Lets get back to normal, without disruptions: The Grand Rapids We Will Rise video
On Saturday, the City of Grand Rapids posted a video, which attempted to speak to the COVID-19 crisis. On first look, the video seems to be well intentioned, even attempting to inspire.
You can watch the video at this link, but here is the narrative that accompanies the images.
It’s a strange time we live in. We are part of a millenary history, made of dark times and the unknown. And together we face a common enemy, an enemy that does not discriminate, an enemy that threatens our home.

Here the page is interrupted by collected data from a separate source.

(* ===== verification/Transport.v ===== *)
(** Framed transport (src/transport.cpp, [TcpConnection]'s byte and frame operations).

    The operating system's [send] and [recv] are an interface, [Socket], with the
    documented behaviour the framing relies on, [SocketLaws].  The loops of
    [send_all] and [recv_exact] run on fuel; their outcome tells an exhausted loop
    from a failed one, and the fuel chosen is shown to be enough. *)

From S2P Require Import Prelude Identity Enums Model Codec Protocol.

(** One call: the bytes handed over, with the state of the connection after it.  The
    length is the [int] the code passes. *)
Class Socket (K : Type) := {
  (** [recv(sock, buf, len, 0)]: the bytes received, none for a result of 0 or less. *)
  sock_recv : Z → K → list byte * K;
  (** [send(sock, data, len, 0)]: how many bytes were taken, [None] for [SOCKET_ERROR]. *)
  sock_send : list byte → Z → K → option nat * K;
}.

(** [pending s] is what the peer's stream still holds, [sent s] what was put on the
    wire.  Asked for a positive length, a blocking [recv] returns a nonempty part of the
    stream, of at most that length, until the stream ends; a blocking [send] of a
    positive length within its data that succeeds takes a nonempty part of it; no
    [send] takes from the incoming stream.  Nothing is known of other lengths. *)
Class SocketLaws (K : Type) `{Socket K} := {
  pending : K → list byte;
  sent : K → list byte;
  recv_takes n s : 0 < n →
    pending s = (sock_recv n s).1 ++ pending (sock_recv n s).2 ∧
    Z.of_nat (length (sock_recv n s).1) <= n ∧ sent (sock_recv n s).2 = sent s ∧
    (pending s ≠ [] → (sock_recv n s).1 ≠ []);
  send_takes data len s k : 0 < len <= Z.of_nat (length data) → (sock_send data len s).1 = Some k →
    0 < Z.of_nat k <= len ∧ sent (sock_send data len s).2 = sent s ++ take k data ∧
    pending (sock_send data len s).2 = pending s;
  send_keeps data len s : pending (sock_send data len s).2 = pending s;
}.

Definition kMaxFrame : Z := 16 * 1024 * 1024.

(** The result of a loop that may exhaust its fuel. *)
Inductive Loop (A : Type) :=
  | Finished (x : A)
  | Failed
  | OutOfFuel.
Arguments Finished {A} _.
Arguments Failed {A}.
Arguments OutOfFuel {A}.

Section transport.
Context `{Socket K}.

(** A [TcpConnection]: [None] for an invalid socket. *)
Definition TcpConnection : Type := option K.

(** The loop of [send_all] with [data] left to send; the cast to [int] of the size and
    the cut at 2^20 bytes are the chunk. *)
Fixpoint send_loop (fuel : nat) (data : list byte) (s : K) : Loop () * K :=
  match data with
  | [] => (Finished (), s)
  | _ =>
      match fuel with
      | O => (OutOfFuel, s)
      | S fuel' =>
          let chunk := i32 (Z.of_nat (length data)) in
          let chunk := if 2 ^ 20 <? chunk then 2 ^ 20 else chunk in
          match sock_send data chunk s with
          | (None, s') => (Failed, s')
          | (Some k, s') => send_loop fuel' (drop k data) s'
          end
      end
  end.
Definition send_all (data : list byte) (c : TcpConnection) : bool * TcpConnection :=
  match c with
  | None => (false, None)
  | Some s =>
      match send_loop (length data) data s with
      | (Finished _, s') => (true, Some s')
      | (_, s') => (false, Some s')
      end
  end.

(** The loop of [recv_exact] with [n] bytes missing; the size is cast to [int] here too. *)
Fixpoint recv_loop (fuel : nat) (n : nat) (got : list byte) (s : K) : Loop (list byte) * K :=
  match n with
  | O => (Finished got, s)
  | _ =>
      match fuel with
      | O => (OutOfFuel, s)
      | S fuel' =>
          match sock_recv (i32 (Z.of_nat n)) s with
          | ([], s') => (Failed, s')
          | (r, s') => recv_loop fuel' (n - length r) (got ++ r) s'
          end
      end
  end.
Definition recv_exact (n : nat) (c : TcpConnection) : option (list byte) * TcpConnection :=
  match c with
  | None => (None, None)
  | Some s =>
      match recv_loop n n [] s with
      | (Finished got, s') => (Some got, Some s')
      | (_, s') => (None, Some s')
      end
  end.

(** The big-endian length prefix. *)
Definition frame_header (len : Z) : list byte := byte_of_Z <$> be_digits 8 4 len.

Definition write_frame (payload : list byte) (c : TcpConnection) : bool * TcpConnection :=
  if kMaxFrame <? Z.of_nat (length payload) then (false, c)
  else
    let len := u32 (Z.of_nat (length payload)) in
    let '(ok, c) := send_all (frame_header len) c in
    if negb ok then (false, c)
    else
      match payload with
      | [] => (true, c)
      | _ => send_all payload c
      end.

Definition read_frame (c : TcpConnection) : option (list byte) * TcpConnection :=
  match recv_exact 4 c with
  | (None, c) => (None, c)
  | (Some hdr, c) =>
      let len := be_value 8 (Z_of_byte <$> hdr) in
      if kMaxFrame <? len then (None, c)
      else if len =? 0 then (Some [], c)
      else recv_exact (Z.to_nat len) c
  end.

(** [conn->write_frame(encode_message(m))], and the receiving side. *)
Definition send_message (m : Message) (c : TcpConnection) : bool * TcpConnection :=
  write_frame (encode_message m) c.
Definition read_message (c : TcpConnection) : option DecodeResult * TcpConnection :=
  match read_frame c with
  | (Some f, c) => (Some (decode_message f), c)
  | (None, c) => (None, c)
  end.

(** The bytes of a frame on the wire. *)
Definition frame (payload : list byte) : list byte :=
  frame_header (Z.of_nat (length payload)) ++ payload.
End transport.
Arguments TcpConnection K : clear implicits.

(** ** The loops end *)

Section laws.
Context `{SocketLaws K}.

Lemma send_loop_spec fuel data s :
  (length data ≤ fuel)%nat → Z.of_nat (length data) < 2 ^ 31 →
  match send_loop fuel data s with
  | (Finished _, s') => sent s' = sent s ++ data ∧ pending s' = pending s
  | (Failed, _) => True
  | (OutOfFuel, _) => False
  end.
Proof.
  revert data s. induction fuel as [|fuel IH]; intros data s Hf Hl.
  { destruct data; [|simpl in Hf; lia]. simpl. by rewrite app_nil_r. }
  destruct data as [|b data]; [simpl; by rewrite app_nil_r|].
  cbn [send_loop]. set (d := b :: data) in *.
  assert (Hd : (0 < length d)%nat) by (simpl; lia).
  assert (Hi : i32 (Z.of_nat (length d)) = Z.of_nat (length d)).
  { unfold i32. rewrite Z.mod_small; lia. }
  rewrite Hi. cbn zeta.
  set (chunk := if 2 ^ 20 <? Z.of_nat (length d) then 2 ^ 20 else Z.of_nat (length d)).
  assert (Hc : 0 < chunk <= Z.of_nat (length d)).
  { unfold chunk. destruct (_ <? _) eqn:E; bool_to_prop; lia. }
  pose proof (send_takes d chunk s) as Hsend.
  destruct (sock_send d chunk s) as [[k|] s'] eqn:Es; [|done]. cbn [fst snd] in Hsend.
  destruct (Hsend k Hc eq_refl) as (Hk & Hs & Hp).
  specialize (IH (drop k d) s'). rewrite length_drop in IH.
  assert (Hlen : (length d - k ≤ fuel)%nat) by lia.
  specialize (IH Hlen ltac:(lia)).
  destruct (send_loop fuel (drop k d) s') as [[[]| |] s'']; [|done|done].
  destruct IH as [-> ->]. rewrite Hs, Hp, <-app_assoc, take_drop. done.
Qed.

Lemma recv_loop_spec fuel n got s :
  (n ≤ fuel)%nat → Z.of_nat n < 2 ^ 31 →
  match recv_loop fuel n got s with
  | (Finished r, s') => ∃ d, r = got ++ d ∧ length d = n ∧ pending s = d ++ pending s' ∧ sent s' = sent s
  | (Failed, s') => ∃ d, pending s = d ++ pending s' ∧ (length d < n)%nat ∧ pending s' = []
  | (OutOfFuel, _) => False
  end.
Proof.
  revert n got s. induction fuel as [|fuel IH]; intros n got s Hf Hn.
  { assert (n = 0%nat) as -> by lia. exists []. by rewrite app_nil_r. }
  destruct n as [|n]; [exists []; by rewrite app_nil_r|].
  cbn [recv_loop]. assert (Hi : i32 (Z.of_nat (S n)) = Z.of_nat (S n)) by (unfold i32; rewrite Z.mod_small; lia).
  rewrite Hi. destruct (recv_takes (Z.of_nat (S n)) s) as (Hp & Hl & Hs & Hne); [lia|].
  destruct (sock_recv _ s) as [r s'] eqn:Er. cbn [fst snd] in *.
  destruct r as [|b r].
  - exists []. simpl. split_and!; [done|lia|].
    destruct (pending s) eqn:E; [by simpl in Hp|]. by destruct Hne.
  - set (d := b :: r) in *. assert (Hd : (0 < length d)%nat) by (simpl; lia).
    specialize (IH (S n - length d)%nat (got ++ d) s' ltac:(lia) ltac:(lia)).
    destruct (recv_loop fuel _ _ s') as [[r'| |] s'']; [| |done].
    + destruct IH as (d' & -> & Hlen & Hp' & Hs'). exists (d ++ d').
      rewrite length_app, Hp, Hp', <-!app_assoc, Hs'. split_and!; [done|lia|done|done].
    + destruct IH as (d' & Hp' & Hlen & Hnil). exists (d ++ d').
      rewrite length_app, Hp, Hp', <-app_assoc. split_and!; [done|lia|done].
Qed.

(** [recv_exact] returns the next [n] bytes of the stream exactly when it has them. *)
Lemma recv_exact_spec n s d rest :
  Z.of_nat n < 2 ^ 31 → pending s = d ++ rest → length d = n →
  ∃ s', recv_exact n (Some s) = (Some d, Some s') ∧ pending s' = rest ∧ sent s' = sent s.
Proof.
  intros Hb Hp Hn. unfold recv_exact. pose proof (recv_loop_spec n n [] s (Nat.le_refl n) Hb) as Hl.
  destruct (recv_loop n n [] s) as [[r| |] s']; [| |done].
  - destruct Hl as (d' & -> & Hlen & Hp' & Hs). rewrite Hp in Hp'.
    apply app_inj_1 in Hp' as [-> ->]; [|lia]. by exists s'.
  - destruct Hl as (d' & Hp' & Hlen & Hnil). rewrite Hnil, app_nil_r in Hp'.
    apply (f_equal length) in Hp'. rewrite Hp, length_app in Hp'. lia.
Qed.

Lemma send_all_spec data s s' :
  Z.of_nat (length data) < 2 ^ 31 → send_all data (Some s) = (true, Some s') →
  sent s' = sent s ++ data ∧ pending s' = pending s.
Proof.
  intros Hl. unfold send_all. pose proof (send_loop_spec (length data) data s (Nat.le_refl _) Hl) as Hs.
  destruct (send_loop _ _ s) as [[x| |] s'']; [|done|done]. by intros [= <-].
Qed.

(** Sending leaves the incoming stream alone, also when it fails. *)
Lemma send_loop_keeps fuel data s : pending (send_loop fuel data s).2 = pending s.
Proof.
  revert data s. induction fuel as [|fuel IH]; intros data s; [by destruct data|].
  destruct data as [|b data]; [done|]. cbn [send_loop].
  set (chunk := if 2 ^ 20 <? _ then _ else _). pose proof (send_keeps (b :: data) chunk s) as Hk.
  destruct (sock_send _ chunk s) as [[k|] s']; cbn [snd] in *; [|done]. by rewrite IH.
Qed.

Lemma send_all_keeps data s :
  ∃ s', (send_all data (Some s)).2 = Some s' ∧ pending s' = pending s.
Proof.
  unfold send_all. pose proof (send_loop_keeps (length data) data s) as Hk.
  destruct (send_loop _ _ s) as [[x| |] s']; by exists s'.
Qed.

Lemma write_frame_keeps payload s :
  ∃ s', (write_frame payload (Some s)).2 = Some s' ∧ pending s' = pending s.
Proof.
  unfold write_frame. case_match; [by exists s|].
  destruct (send_all_keeps (frame_header (u32 (Z.of_nat (length payload)))) s) as (s1 & E1 & Hp1).
  destruct (send_all _ (Some s)) as [ok c]. cbn [snd] in E1. subst c.
  destruct ok; cbn [negb]; [|by exists s1]. destruct payload as [|b p]; [by exists s1|].
  destruct (send_all_keeps (b :: p) s1) as (s2 & E2 & Hp2). exists s2. split; [done|congruence].
Qed.

(** ** Frames *)

Lemma length_frame_header len : length (frame_header len) = 4%nat.
Proof. unfold frame_header. by rewrite length_fmap, length_be_digits. Qed.

Lemma frame_header_value len :
  in_u32 len → be_value 8 (Z_of_byte <$> frame_header len) = len.
Proof.
  intros Hl. unfold frame_header. rewrite be_bytes_digits. apply be_value_digits; [lia..|].
  exact Hl.
Qed.

Lemma write_frame_spec payload s s' :
  write_frame payload (Some s) = (true, Some s') →
  Z.of_nat (length payload) <= kMaxFrame ∧ sent s' = sent s ++ frame payload ∧ pending s' = pending s.
Proof.
  unfold write_frame, kMaxFrame. destruct (_ <? _) eqn:E; [done|]. bool_to_prop.
  rewrite u32_small by (unfold in_u32; lia).
  destruct (send_all (frame_header _) (Some s)) as [[] [s1|]] eqn:Eh; simpl; [| |done|done].
  - apply send_all_spec in Eh as [Hs Hp]; [|rewrite length_frame_header; lia].
    unfold frame. rewrite app_assoc, <-Hs, <-Hp. destruct payload as [|b p].
    + intros [= <-]. by rewrite app_nil_r.
    + intros Hb. apply send_all_spec in Hb as [Hs' Hp']; [done|lia].
  - unfold send_all in Eh. by repeat case_match.
Qed.

Lemma read_frame_spec s payload rest :
  Z.of_nat (length payload) <= kMaxFrame → pending s = frame payload ++ rest →
  ∃ s', read_frame (Some s) = (Some payload, Some s') ∧ pending s' = rest ∧ sent s' = sent s.
Proof.
  unfold frame, kMaxFrame. intros Hl Hp. rewrite <-app_assoc in Hp.
  destruct (recv_exact_spec 4 s _ _ eq_refl Hp (length_frame_header _)) as (s1 & Hr & Hp1 & Hs1).
  unfold read_frame. rewrite Hr, frame_header_value by (unfold in_u32; lia).
  unfold kMaxFrame. destruct (_ <? _) eqn:E; bool_to_prop; [lia|].
  destruct (_ =? 0) eqn:E0; bool_to_prop.
  - destruct payload; [|simpl in E0; lia]. by exists s1.
  - rewrite Nat2Z.id. destruct (recv_exact_spec (length payload) s1 payload rest ltac:(lia) Hp1 eq_refl)
      as (s2 & -> & Hp2 & Hs2). exists s2. by rewrite Hs2.
Qed.

Lemma recv_exact_inv n s d c :
  Z.of_nat n < 2 ^ 31 → recv_exact n (Some s) = (Some d, c) →
  ∃ s', c = Some s' ∧ length d = n ∧ pending s = d ++ pending s'.
Proof.
  intros Hb. unfold recv_exact. pose proof (recv_loop_spec n n [] s (Nat.le_refl n) Hb) as Hl.
  destruct (recv_loop n n [] s) as [[r| |] s']; [|done|done]. intros [= <- <-].
  destruct Hl as (d' & -> & Hlen & Hp & _). by exists s'.
Qed.

Lemma frame_header_read hdr :
  length hdr = 4%nat → frame_header (be_value 8 (Z_of_byte <$> hdr)) = hdr.
Proof. intros Hl. apply be_bytes_value; lia. Qed.

(** What [read_frame] returns was a frame of the stream, within the limit. *)
Lemma read_frame_inv s payload c :
  read_frame (Some s) = (Some payload, c) →
  ∃ s', c = Some s' ∧ Z.of_nat (length payload) <= kMaxFrame ∧ pending s = frame payload ++ pending s'.
Proof.
  unfold read_frame. destruct (recv_exact 4 (Some s)) as [[hdr|] c1] eqn:Eh; [|done].
  apply recv_exact_inv in Eh as (s1 & -> & Hl & Hp); [|done].
  pose proof (frame_header_read hdr Hl) as Hh. set (len := be_value 8 (Z_of_byte <$> hdr)) in *.
  assert (0 <= len) by (apply be_bytes_range; lia).
  destruct (kMaxFrame <? len) eqn:E; bool_to_prop; [done|]. destruct (len =? 0) eqn:E0; bool_to_prop.
  - intros [= <- <-]. exists s1. split_and!; [done|done|]. unfold frame.
    change (Z.of_nat (length [])) with 0. by rewrite app_nil_r, <-E0, Hh.
  - unfold kMaxFrame in E. intros Er. apply recv_exact_inv in Er as (s2 & -> & Hlp & Hp2); [|lia]. exists s2. unfold frame.
    rewrite Hlp, Z2Nat.id, Hh, <-app_assoc, <-Hp2 by done. by split_and!.
Qed.

(** A length above the limit ends the read, whatever follows. *)
Lemma read_frame_oversized s len rest :
  in_u32 len → kMaxFrame < len → pending s = frame_header len ++ rest →
  (read_frame (Some s)).1 = None.
Proof.
  intros Hl Hm Hp. destruct (recv_exact_spec 4 s _ _ eq_refl Hp (length_frame_header _)) as (s1 & Hr & _).
  unfold read_frame. rewrite Hr, frame_header_value by done.
  destruct (_ <? _) eqn:E; bool_to_prop; [done|lia].
Qed.
End laws.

Home is not four walls and a roof over head. Home is everything we experience. Home is where family and friends gather. Home is where the heart is. Grand Rapids, our home. Our home was invaded by an intruder. Our lives were disrupted. Our way of life altered, and we were forced to close our home. But this is our home. We love our home. And now, we must protect our home. We are a family of Grand Rapidians. A diverse family made up of businesses, neighborhoods and residents, all sharing a common bond. With the will to fight, to live, to win. And the strength and resiliency to move forward.
No intruder is too powerful for us. No challenge is too big for us. We don’t, we won’t back down. No, instead, we focus on our recovery. Our home, our city will recover and come back stronger. Our enduring family bonds will not relent. The intruder may have disrupted our lives, may have forced us to dig deep. And we did. We will be back from this disruption. There is an other side to this. The ding will soon return to our neighborhoods. We’ll support our businesses and help them get started again. We will re-open our home. We are in this together. And we will rise together.
After watching the video several times, I came to see the video not as well intentioned, but a very deliberate attempt to use the COVID 19 crisis as a way to present Grand Rapids as a city that is a wonderful place to live. It is true that Grand Rapids is a wonderful place to live…….for some.
The video footage used is dominated by scenes of downtown Grand Rapids, with landmark places such as DeVos Hall, the Van Andel Arena, Calder Plaza and the Grand Rapids Police Department. There are fewer images of residential neighborhoods. When it comes to people, we see a nurse, some volunteers, people being helped and several images of either people from the fire department or police officers.
However, the narrative is what is particularly problematic. First, the narrative wants viewers to think that Grand Rapids is a home, which has been invaded by an intruder. The use of the word intruder is hear more than once, along with the word disrupted. The narrator also implores the viewer to help in protecting this home, because we all have a common bond.
I’m sorry, but using the term intruder, with several images of cops and a line that says we need to protect our home, just ends up using a crime narrative, with good guys and bad guys. A virus is not an intruder and a virus does not have ill intent. A virus just is. More importantly, this video exposes some of the major problems of the city, even if it is intended to make us feel that we can defeat the intruder together.
In many ways the video produced by the City of Grand Rapids reveals what the COVID-19 pandemic has revealed about much of the world. What it reveals is that the ways we have been doing things – our economic system, our health care system, even the notion of labor and business are being exposed as inadequate, even fraudulent.
The video wants us to feel as though we are can get back to business as usual. However, the way things were in Grand Rapids before the COVID-19 pandemic was not so wonderful for everyone. Grand Rapids is:
- A city that has deep rooted and institutionalized racism & White Supremacy
- A city with thousands living in poverty
- A city with a lack or affordable housing
- A city where the GRPD disproportionately harasses and abuses black and latinx residents.
- A city with the largest wealth gap in the state.
- A city that practices a great deal of charity, but little justice.
- A city that values places value on businesses and entrepreneurs over human rights.
All of these things are intrusions and disruptions in the lives of people in Grand Rapids. If Grand Rapids wants to deal with real intrusions and disruptions, then Grand Rapids needs to dismantle White Supremacy, end poverty, make housing a right for everyone, stop criminalizing black and latinx people, dismantle capitalism, practice justice and make human rights central to the work of the city.
Watching this video demonstrated once again that Grand Rapids oooozes whiteness and strives be embrace normative politics and culture. In the end the video does not represent the reality of Grand Rapids, it merely wants us all to believe that we are a family that will once again get back to normal, without disruptions.